Julian Robertson, billionaire investor and founder of $28 million hedge fund Tiger Management, said Tuesday that stock market valuations were high by historical standards and that the Federal Reserve’s policies were to blame for an emerging bubble.
“I think we need interest rates to appreciate, to go up, because I think we are creating a bubble,” the 85-year-old said at CNBC’s Delivering Alpha conference in New York.
“The market, as a whole, is quite high on a historic basis,” Robertson added. “And I think that’s due to the fact that interest rates are so low that there’s no real competition for the money other than art and real estate.”
The Federal Reserve has kept its fed funds rate extremely low since the onset of the Great Recession, lifting it four times since December 2015 to a range of 1.00% to 1.25% in June. This decade-long period of historically low rates has led to a bubble, according to Robertson.

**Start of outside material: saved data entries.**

Definition setRamSize (C : Config) (x : Z) : Config :=
  mkConfig (model C) (fixSpec C) (gameID C) (gameIDLen C) (japanese C)
           (newLicensee C) (newLicenseeLen C) (oldLicensee C)
           (cartridgeType C) (romVersion C) (padValue C) x (sgb C)
           (title C) (titleLen C).

Definition setSgb (C : Config) (x : bool) : Config :=
  mkConfig (model C) (fixSpec C) (gameID C) (gameIDLen C) (japanese C)
           (newLicensee C) (newLicenseeLen C) (oldLicensee C)
           (cartridgeType C) (romVersion C) (padValue C) (ramSize C) x
           (title C) (titleLen C).

Definition setTitle (C : Config) (x : option (list Z)) (len : nat)
    : Config :=
  mkConfig (model C) (fixSpec C) (gameID C) (gameIDLen C) (japanese C)
           (newLicensee C) (newLicenseeLen C) (oldLicensee C)
           (cartridgeType C) (romVersion C) (padValue C) (ramSize C) (sgb C)
           x len.

Definition setTitleLen (C : Config) (len : nat) : Config :=
  setTitle C (title C) len.

(** An option whose argument is a byte: [parseByte(output, name)], with
    [set] the assignment to [output]. *)
Definition byteOption (optarg name : string) (set : Config → Z → Config)
    (m : MainState) : MainState :=
  match parseByte optarg name with
  | inl value => setConfig m (set (config m) value)
  | inr msg => reportOption msg m
  end.

(** The body of the loop over the options: [ch] is what
    [musl_getopt_long_only] returned, [optarg] the argument of the option. *)
Definition handleOption (ch : ascii) (optarg : string) (m : MainState)
    : Run MainState :=
  let C := config m in
  if ((ch =? "C") || (ch =? "c"))%char then
    let C := setModel C (if (ch =? "c")%char then BOTH else CGB) in
    if (15 <? titleLen C)%nat
    then Ret (warn (TruncatingTitle 15) (setConfig m (setTitleLen C 15)))
    else Ret (setConfig m C)
  else if (ch =? "f")%char then
    let '(spec, w) := fixSpecLoop optarg 0 (warnings m) in
    Ret (mkMain (setFixSpec C spec) (errorCounter m) (errors m) w)
  else if (ch =? "i")%char then
    let len := String.length optarg in
    let '(len, m) :=
      if (4 <? len)%nat then (4%nat, warn TruncatingGameID m)
      else (len, m) in
    let C := setGameID C (Some (bytesOf optarg)) len in
    if (11 <? titleLen C)%nat
    then Ret (warn (TruncatingTitle 11) (setConfig m (setTitleLen C 11)))
    else Ret (setConfig m C)
  else if (ch =? "j")%char then Ret (setConfig m (setJapanese C false))
  else if (ch =? "k")%char then
    let len := String.length optarg in
    let '(len, m) :=
      if (2 <? len)%nat then (2%nat, warn TruncatingNewLicensee m)
      else (len, m) in
    Ret (setConfig m (setNewLicensee C (Some (bytesOf optarg)) len))
  else if (ch =? "l")%char then Ret (byteOption optarg "l" setOldLicensee m)
  else if (ch =? "m")%char then
    match parseMBC optarg with
    | None => Stuck
    | Some type =>
      let m := setConfig m (setCartridgeType C type) in
      if type =? MBC_BAD then Ret (reportOption (UnknownMBC optarg) m)
      else if type =? MBC_WRONG_FEATURES
      then Ret (reportOption (IncompatibleFeatures optarg) m)
      else if type =? MBC_BAD_RANGE
      then Ret (reportOption (MBCOutOfRange optarg) m)
      else if (type =? ROM_RAM) || (type =? ROM_RAM_BATTERY)
      then Ret (warn UnderSpecified m)
      else Ret m
    end
  else if (ch =? "n")%char then Ret (byteOption optarg "n" setRomVersion m)
  else if (ch =? "p")%char then Ret (byteOption optarg "p" setPadValue m)
  else if (ch =? "r")%char then Ret (byteOption optarg "r" setRamSize m)
  else if (ch =? "s")%char then Ret (setConfig m (setSgb C true))
  else if (ch =? "t")%char then
    let len := String.length optarg in
    let maxLen := maxTitleLen C in
    let '(len, m) :=
      if (maxLen <? len)%nat then (maxLen, warn (TruncatingTitle maxLen) m)
      else (len, m) in
    Ret (setConfig m (setTitle C (Some (bytesOf optarg)) len))
  else if (ch =? "V")%char then Exit 0
  else if (ch =? "v")%char then
    Ret (setConfig m
           (setFixSpec C (Z.lor (Z.lor FIX_LOGO FIX_HEADER_SUM)
                                FIX_GLOBAL_SUM)))
  else Exit 1.

(** The loop over the options, in the order of the command line. *)
Fixpoint parseOptions (opts : list (ascii * string)) (m : MainState)
    : Run MainState :=
  match opts with
  | [] => Ret m
  | (ch, optarg) :: opts =>
    match handleOption ch optarg m with
    | Ret m => parseOptions opts m
    | Exit status => Exit status
    | Unreachable => Unreachable
    | Stuck => Stuck
    end
  end.

(** The globals as the program starts. *)
Definition initialConfig : Config :=
  mkConfig DMG 0 None 0 true None 0 UNSPECIFIED MBC_NONE UNSPECIFIED
           UNSPECIFIED UNSPECIFIED false None 0.

Definition initialMain : MainState := mkMain initialConfig 0 [] [].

“It’s the Federal Reserve’s fault, and the Federal Reserves all over the world,” he told CNBC’s Kelly Evans. “I mean, in Germany, in order to buy a bond, until recently, you actually had to pay interest, and that’s certainly going to discourage a lot of people from doing so.”
Robertson developed a reputation on Wall Street for predicting the 1990s tech bubble, when he skirted significant losses by avoiding so-called fly-by-night stocks. Today, Tiger’s largest holdings include biotech company Celgene, Facebook, and Alibaba, according to Bloomberg.
“When rates do start to go up and the bonds become more attractive to investors, it will affect the margins,” he said.